This is a general-purpose editorial style guide for people who write for the web or digital media.
As a copyeditor and writer I’ve produced many editorial style guides for my clients, and they have a lot in common (the style guides, not the clients). I’m not referring here to brand voice. Your brand voice is something else.
The nuts and bolts of editorial style can be much the same from one website to another. Things like which words to capitalise, how to punctuate, how to write dates, times and places consistently, and how to make sure you don’t misuse or misspell the kinds of words that tend to get misused or misspelled.

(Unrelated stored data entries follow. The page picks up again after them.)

(** * SelfAssessment: the assessment engine, embedded and verified

    A shallow embedding of the scoring, result calculation, validation-code
    and journal code of the SelfAssessment repository:

    - [backend/app/core/course/testmodels] : the two [SpeedTest] scorers
      and their [maxScore],
    - [backend/app/core/user/result.controller.js] : [calculate],
      [generateValidationCode], [load], [lock], [update],
    - the course model kept in the same source file : [validateConfig],
    - [SelfAssessment/src/app/shared/services/local-storage.service.ts] :
      [prepareJournalLogForSaving], [prepareJournalStructureForSaving],
      [extractSavedJournalLog], [createJournalStructure].

    Conventions of the embedding.
    - JavaScript numbers are integers ([Z]); strings are sequences of
      one-byte code units ([string]).
    - A function that can throw, loop forever or draw random numbers returns
      an [outcome].
    - [Math.random] is an explicit list of draws that the code consumes from
      the front; a loop that is still running when the draws (or the fuel of
      a scan) are used up yields [Loops].
    - The database is a value handed in and out; a fault schedule says which
      of its calls are rejected.
    - A library call whose answer the code only tests is a parameter of
      the embedded function: the compiled JSON schema, the regular
      expression engine behind [search], the conversion in
      [number % modulo]. *)

From stdpp Require Import gmap strings list sorting.
From Stdlib Require Import ZArith Ascii DecimalString DecimalZ.
Example ex_contested_run :
  (generate_schedule 739924 None ex_contested).1
  = Ok [("high", mkAssignment "high" ["carol"] true 0);
        ("low", mkAssignment "low" [] false 1)].
Proof. vm_compute. reflexivity. Qed.

(** * Further properties of the engine *)

(** ** Bookkeeping of the roster and of the slots *)

Lemma accounted_assign s sid a' (new : list string) av' :
  accounted s →
  (∀ e, e ∈ new → e ∈ available_employees s) →
  av' = available_employees s ∖ list_to_set new →
  (∀ e, e ∈ assigned_employee_ids a' ↔
        (∃ a, get sid (assignments s) = Some a ∧ e ∈ assigned_employee_ids a)
        ∨ e ∈ new) →
  (∀ st, get sid (stations s) = Some st →
     unfilled_slots a' + Z.of_nat (length (assigned_employee_ids a'))
     = required_headcount st
     ∨ (unfilled_slots a' = 0 ∧ assigned_employee_ids a' = [])) →
  (0 ≤ unfilled_slots a' ∨ assigned_employee_ids a' = []) →
  accounted (set_available av' (update_assignment sid a' s)).
Proof.
  intros [Hk Hap Hasp Hcov Hsl Hnn] Hnew -> Hids Hslots Hnonneg.
  constructor; simpl.
  - done.
  - intros e He. apply Hap. set_solver.
  - intros k a e. destruct (decide (sid = k)) as [<-|Hne].
    + rewrite get_set_eq. intros [= <-] [(a0 & Ha & He)|He]%Hids; eauto.
    + rewrite get_set_ne by done. eauto.
  - intros e He. destruct (Hcov e He) as [Hav|[Hab|(k & a & Ha & Hin)]].
    + destruct (decide (e ∈ new)) as [Hin|Hnin].
      * right. right. exists sid, a'. rewrite get_set_eq. split; [done|].
        apply Hids. by right.
      * left. set_solver.
    + by right; left.
    + right. right. destruct (decide (sid = k)) as [<-|Hne].
      * exists sid, a'. rewrite get_set_eq. split; [done|]. apply Hids. eauto.
      * exists k, a. by rewrite get_set_ne.
  - intros k a st. destruct (decide (sid = k)) as [<-|Hne].
    + rewrite get_set_eq. intros [= <-]. apply Hslots.
    + rewrite get_set_ne by done. apply Hsl.
  - intros k a. destruct (decide (sid = k)) as [<-|Hne].
    + rewrite get_set_eq. by intros [= <-].
    + rewrite get_set_ne by done. apply Hnn.
Qed.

That’s why I’ve compiled this generic style guide – for my clients, for myself, and for you if you find it useful. Feel free to use bits of it or all of it. Feel free to copy it. It’s not an original piece of work to which I claim copyright. Glossaries and usage guides aren’t supposed to be original; they’re supposed to bring consistency. I acknowledge my main sources below.
—John Clifford
Contents
- Writing style
How to use plain language and keep it simple without seeming to dumb things down, and how to structure your content for ease of on-screen reading. - Grammar and syntax
Including capitalisation, numbers, and punctuation: how to make consistent use of use quotation marks, hyphens and dashes, apostrophes, Oxford commas, and more. - Time and place
How to write dates, times, addresses, and foreign place names. - Word list
Capitalisation and punctuation, words with two spellings, frequently confused words, words to avoid, correct forms of company names and trademarks.
Sources
I’ve drawn on several sources including The Economist Style Guide, the Mailchimp Content Style Guide, the Telegraph style book, the Guardian and Observer style guide, and the Government Digital Service style guide.
UK English
This is a UK English style guide. Much of its content will also be relevant to US and other versions of English. But there are of course differences of vocabulary, spelling and usage. Other versions of English are beyond the scope of this guide.